# What to work on:
The answer is the number of lines in the data that contain the word "String"; give it alone.

----------

(** A search that returns rows ran the exhaustive scan of the bucket of
    the query's own dimension. *)
Lemma search_similar_documents_ok (db : database) (q : vector)
    (threshold : Q) (lim : Z) (hits : list document_match) :
  search_similar_documents cosine_distance db q threshold lim = Ok hits ->
  is_supported (vector_dims q) = true /\ 0 <= lim
  /\ hits = map document_select_list
              (exact_scan cosine_distance (document_slot (vector_dims q))
                 (documents db) q threshold lim).
Proof.
  rewrite search_similar_documents_cases.
  destruct (is_supported (vector_dims q)); [|discriminate].
  destruct (Z.ltb_spec lim 0); [discriminate|].
  intros [= <-]. auto.
Qed.
End SearchFacts.

Lemma select_list_score (rs : document * option Q) :
  similarity_score (document_select_list rs) = snd rs.
Proof. reflexivity. Qed.

Lemma search_similar_documents_in (cosine_distance : vector -> vector -> Q)
    (db : database) (q : vector) (threshold : Q) (lim : Z)
    (hits : list document_match) (h : document_match) :
  search_similar_documents cosine_distance db q threshold lim = Ok hits ->
  In h hits ->
  exists r v,
    In r (documents db)
    /\ h = document_select_list (r, Some (1 - cosine_distance v q)%Q)
    /\ document_slot (vector_dims q) r = Some v
    /\ (threshold <= 1 - cosine_distance v q)%Q.
Proof.
  intros Hs Hh. apply search_similar_documents_ok in Hs.
  destruct Hs as (_ & _ & ->).
  apply in_map_iff in Hh. destruct Hh as ([r s] & <- & Hin).
  apply exact_scan_in in Hin. destruct Hin as (Hr & v & Hv & -> & Hle).
  exists r, v. auto.
Qed.

(** * Ranking *)

(** C1 (amended): for every record set and every query vector, a search
    on a query of a provisioned dimension with a non-negative limit
    returns, and whatever a search returns is ranked by descending
    similarity (ascending cosine distance, the one sort key of the
    query).  Nothing orders candidates of equal similarity by id. *)
Theorem search_ranked_by_descending_similarity
    (cosine_distance : vector -> vector -> Q) (db : database) (q : vector)
    (threshold : Q) (lim : Z) :
  (is_supported (vector_dims q) = true -> 0 <= lim ->
   exists hits,
     search_similar_documents cosine_distance db q threshold lim = Ok hits)
  /\ (forall hits,
        search_similar_documents cosine_distance db q threshold lim = Ok hits ->
        ranked_by_similarity hits).
Proof.
  split.
  - intros Hsup Hlim. rewrite search_similar_documents_cases, Hsup.
    destruct (Z.ltb_spec lim 0); [lia|]. eauto.
  - intros hits Hs. apply search_similar_documents_ok in Hs.
    destruct Hs as (_ & _ & ->). unfold ranked_by_similarity.
    eapply map_sorted; [|apply exact_scan_ranked].
    intros a b Hab. exact Hab.
Qed.

Lemma search_ranked_by_descending_similarity_witness :
  search_similar_documents unit_cosine_distance scenario_db query_768
    (7 # 10) 10
  = Ok [sample_match 2 (19 # 20); sample_match 1 (9 # 10)]
  /\ ranked_by_similarity
       [sample_match 2 (19 # 20); sample_match 1 (9 # 10)].
Proof.
  split.
  - vm_compute. reflexivity.
  - apply (proj2 (search_ranked_by_descending_similarity
                    unit_cosine_distance scenario_db query_768 (7 # 10) 10)).
    vm_compute. reflexivity.
Defined.

(** C1, as stated, fails: two stored rows with the same vector come back
    with equal similarity in scan order, here id 2 before id 1. *)
Lemma search_ties_not_broken_by_id :
  ~ (forall hits,
       search_similar_documents unit_cosine_distance tie_db query_768
         (7 # 10) 10 = Ok hits ->
       ranked_by_similarity_then_id hits).
Proof.
  intros H. specialize (H _ tie_search).
  destruct (H 0%nat 1%nat (sample_match 2 1) (sample_match 1 1))
    as [_ Hid]; [lia|reflexivity|reflexivity|].
  specialize (Hid eq_refl). cbn in Hid. lia.
Qed.

(** * Unsupported dimensions *)

(** C2 (amended): for every query vector whose length is not one of 768,
    1024, 1536, 3072, search fails and returns no rows; the failure is the
    undefined-column error of executing the query text that names
    [embedding_<length>], not the Registry's error: the search functions
    format the column name themselves and never call
    [get_embedding_column_name]. *)
Theorem search_unsupported_dimension_fails
    (cosine_distance : vector -> vector -> Q) (db : database) (q : vector)
    (threshold : Q) (lim : Z) :
  is_supported (vector_dims q) = false ->
  search_similar_documents cosine_distance db q threshold lim
  = Error (UndefinedColumn
             (String.append "embedding_"
                (format_s (detect_embedding_dimension q))))
  /\ search_similar_code_examples cosine_distance db q threshold lim
     = Error (UndefinedColumn
                (String.append "embedding_"
                   (format_s (detect_embedding_dimension q)))).
Proof.
  intros Hsup.
  rewrite search_similar_documents_cases,
    search_similar_code_examples_cases, Hsup.
  auto.
Qed.

Lemma search_unsupported_dimension_fails_witness :
  search_similar_documents unit_cosine_distance scenario_db query_512
    (7 # 10) 10
  = Error (UndefinedColumn "embedding_512")
  /\ search_similar_code_examples unit_cosine_distance scenario_db query_512
       (7 # 10) 10
     = Error (UndefinedColumn "embedding_512").
Proof.
  apply (search_unsupported_dimension_fails
           unit_cosine_distance scenario_db query_512 (7 # 10) 10).
  vm_compute. reflexivity.
Defined.

(** C2, as stated, fails: a query of length 512 is rejected by the
    executor with an undefined-column error, while the Registry function
    would have raised its own error for 512. *)
Lemma search_512_not_registry_error :
  is_supported (vector_dims query_512) = false
  /\ get_embedding_column_name (detect_embedding_dimension query_512)
     = Error (UnsupportedDimension (Some 512))
  /\ search_similar_documents unit_cosine_distance scenario_db query_512
       (7 # 10) 10
     = Error (UndefinedColumn "embedding_512")
  /\ ~ (exists d,
          search_similar_documents unit_cosine_distance scenario_db
            query_512 (7 # 10) 10
          = Error (UnsupportedDimension d)).
Proof.
  split; [vm_compute; reflexivity|].
  split; [vm_compute; reflexivity|].
  split; [exact unsupported_search|].
  intros [d Hd]. rewrite unsupported_search in Hd. discriminate.
Qed.

(** * Threshold *)

(** C3: every candidate returned by search scores 1 minus the cosine
    distance between the query and the row's vector, and that score is at
    least the threshold; a row scoring below the threshold is not among
    the results. *)
Theorem search_respects_threshold
    (cosine_distance : vector -> vector -> Q) (db : database) (q : vector)
    (threshold : Q) (lim : Z) (hits : list document_match) :
  search_similar_documents cosine_distance db q threshold lim = Ok hits ->
  (forall h, In h hits ->
     exists r v,
       In r (documents db)
       /\ document_id h = doc_id r
       /\ document_slot (vector_dims q) r = Some v
       /\ similarity_score h = Some (1 - cosine_distance v q)%Q
       /\ (threshold <= 1 - cosine_distance v q)%Q)
  /\ (forall h s, In h hits -> similarity_score h = Some s ->
        ~ (s < threshold)%Q).
Proof.
  intros Hs. split.
  - intros h Hh.
    destruct (search_similar_documents_in _ _ _ _ _ _ _ Hs Hh)
      as (r & v & Hr & -> & Hv & Hle).
    exists r, v. cbn. auto.
  - intros h s Hh Hsc.
    destruct (search_similar_documents_in _ _ _ _ _ _ _ Hs Hh)
      as (r & v & Hr & -> & Hv & Hle).
    cbn in Hsc. injection Hsc as <-. now apply Qle_not_lt.
Qed.

Lemma search_respects_threshold_witness :
  (forall h,
     In h [sample_match 2 (19 # 20); sample_match 1 (9 # 10)] ->
     exists r v,
       In r (documents scenario_db)
       /\ document_id h = doc_id r
       /\ document_slot (vector_dims query_768) r = Some v
       /\ similarity_score h = Some (1 - unit_cosine_distance v query_768)%Q
       /\ (7 # 10 <= 1 - unit_cosine_distance v query_768)%Q)
  /\ (forall h s,
        In h [sample_match 2 (19 # 20); sample_match 1 (9 # 10)] ->
        similarity_score h = Some s -> ~ (s < 7 # 10)%Q).
Proof.
  apply (search_respects_threshold unit_cosine_distance scenario_db
           query_768 (7 # 10) 10).
  vm_compute. reflexivity.
Defined.

(** * Buckets and column types *)

Lemma vector_typmod_ok (n : Z) (slot : option vector) (v : vector) :
  vector_typmod n slot = Ok tt -> slot = Some v -> vector_dims v = n.
Proof.
  intros H ->. cbn in H.
  destruct (Z.eqb_spec (vector_dims v) n); [assumption|discriminate].
Qed.

Lemma check_document_ok (r : document) :
  check_document r = Ok tt ->
  vector_typmod 768 (doc_embedding_768 r) = Ok tt
  /\ vector_typmod 1024 (doc_embedding_1024 r) = Ok tt
  /\ vector_typmod 1536 (doc_embedding_1536 r) = Ok tt
  /\ vector_typmod 3072 (doc_embedding_3072 r) = Ok tt.
Proof.
  unfold check_document.
  destruct (vector_typmod 768 _) as [[]|]; cbn; [|discriminate].
  destruct (vector_typmod 1024 _) as [[]|]; cbn; [|discriminate].
  destruct (vector_typmod 1536 _) as [[]|]; cbn; [|discriminate].
  auto.
Qed.

Lemma check_code_example_ok (r : code_example) :
  check_code_example r = Ok tt ->
  vector_typmod 768 (code_embedding_768 r) = Ok tt
  /\ vector_typmod 1024 (code_embedding_1024 r) = Ok tt
  /\ vector_typmod 1536 (code_embedding_1536 r) = Ok tt
  /\ vector_typmod 3072 (code_embedding_3072 r) = Ok tt.
Proof.
  unfold check_code_example.
  destruct (vector_typmod 768 _) as [[]|]; cbn; [|discriminate].
  destruct (vector_typmod 1024 _) as [[]|]; cbn; [|discriminate].
  destruct (vector_typmod 1536 _) as [[]|]; cbn; [|discriminate].
  auto.
Qed.

Lemma document_slot_dims (r : document) (d : Z) (v : vector) :
  check_document r = Ok tt -> document_slot d r = Some v ->
  vector_dims v = d.
Proof.
  intros Hck Hv. apply check_document_ok in Hck.
  destruct Hck as (H1 & H2 & H3 & H4). unfold document_slot in Hv.
  destruct (Z.eqb_spec d 768) as [->|]; [eapply vector_typmod_ok; eauto|].
  destruct (Z.eqb_spec d 1024) as [->|]; [eapply vector_typmod_ok; eauto|].
  destruct (Z.eqb_spec d 1536) as [->|]; [eapply vector_typmod_ok; eauto|].
  destruct (Z.eqb_spec d 3072) as [->|]; [eapply vector_typmod_ok; eauto|].
  discriminate.
Qed.

Lemma documents_after_valid (script : list (dml document))
    (tbl : list document) :
  documents_after script = Ok tbl ->
  table_valid doc_id check_document tbl.
Proof.
  apply exec_script_valid. split; constructor.
Qed.

Lemma code_examples_after_valid (script : list (dml code_example))
    (tbl : list code_example) :
  code_examples_after script = Ok tbl ->
  table_valid code_row_id check_code_example tbl.
Proof.
  apply exec_script_valid. split; constructor.
Qed.

Lemma key_determines_row {row : Type} (row_id : row -> uuid)
    (tbl : list row) (a b : row) :
  NoDup (table_keys row_id tbl) -> In a tbl -> In b tbl ->
  row_id a = row_id b -> a = b.
Proof.
  induction tbl as [|x tbl IH]; cbn; intros Hnd Ha Hb E; [contradiction|].
  inversion Hnd as [|? ? Hx Hnd']; subst.
  destruct Ha as [->|Ha], Hb as [->|Hb]; auto.
  - exfalso. apply Hx. rewrite E. now apply in_map.
  - exfalso. apply Hx. rewrite <- E. now apply in_map.
Qed.



(** The row of the other bucket in the sample table is kept out. *)
Example other_bucket_row_not_returned :
  document_slot (vector_dims query_768)
    (sample_document 7 None None None (Some query_3072)) = None
  /\ search_similar_documents unit_cosine_distance mixed_db query_768
       (7 # 10) 10
     = Ok [sample_match 1 (9 # 10)].
Proof. split; vm_compute; reflexivity. Qed.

----------

# Output:
2